▶ _The task_:
Return each line of the entries that holds the string "left".

--- Extracted data ---

(** The three ways [parseTable] can end. *)
Lemma parseTable_cases (text : jsstring) :
  let lines := Extract.table_lines text in
  let rows := List.map Extract.cells lines in
  let hs := List.map trim (hd [] rows) in
  ((length lines < 2)%nat
   /\ Extract.parseTable text = Thrown (Error Extract.NO_TABLE))
  \/ ((2 <= length lines)%nat /\ Extract.matching_rows hs rows = []
      /\ Extract.parseTable text = Thrown (Error Extract.NO_ROWS))
  \/ ((2 <= length lines)%nat /\ Extract.matching_rows hs rows <> []
      /\ exists t, Extract.parseTable text = Returned t).
Proof.
  intros lines rows hs. unfold Extract.parseTable.
  fold lines. cbv zeta. fold rows. fold hs. rewrite List.length_map.
  destruct (Nat.ltb_spec (length lines) 2) as [Hlt|Hge]; [now left|].
  right. destruct (Extract.matching_rows hs rows) as [|row more]; simpl.
  - left. auto.
  - right. repeat split; [assumption|discriminate|eexists; reflexivity].
Qed.

End QualifyingLines.

Ltac settle_outcome :=
  repeat match goal with
         | |- _ <-> _ => split
         | |- _ /\ _ => split
         | |- _ -> _ => intro
         | |- _ <> _ => intro
         | H : _ /\ _ |- _ => destruct H
         | H : exists _, _ |- _ => destruct H
         | H : _ \/ _ |- _ => destruct H
         end;
  try congruence; try lia; eauto.

(** C2, as stated, fails. Two lines of prose that end in a space and a
    carriage return have no tab and no two adjacent space characters, so
    fewer than two lines qualify in the claim's sense; yet the pattern's
    whitespace class accepts the space followed by the carriage return and
    the parser returns a table. *)
Lemma parseTable_space_CR_lines_return :
  ~ (forall text : jsstring,
       (length (List.filter Spec.qualifies (JS.split_char 10 text)) < 2)%nat ->
       exists e, Extract.parseTable text = Thrown e).
Proof.
  intros H.
  destruct (H (u16 "ab " ++ [13; 10] ++ u16 "cd " ++ [13])) as [e He].
  - vm_compute. lia.
  - vm_compute in He. discriminate He.
Qed.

---

▶ _Answer for the task_:
  destruct (Nat.ltb_spec (length lines) 2) as [Hlt|Hge]; [now left|].
  - left. auto.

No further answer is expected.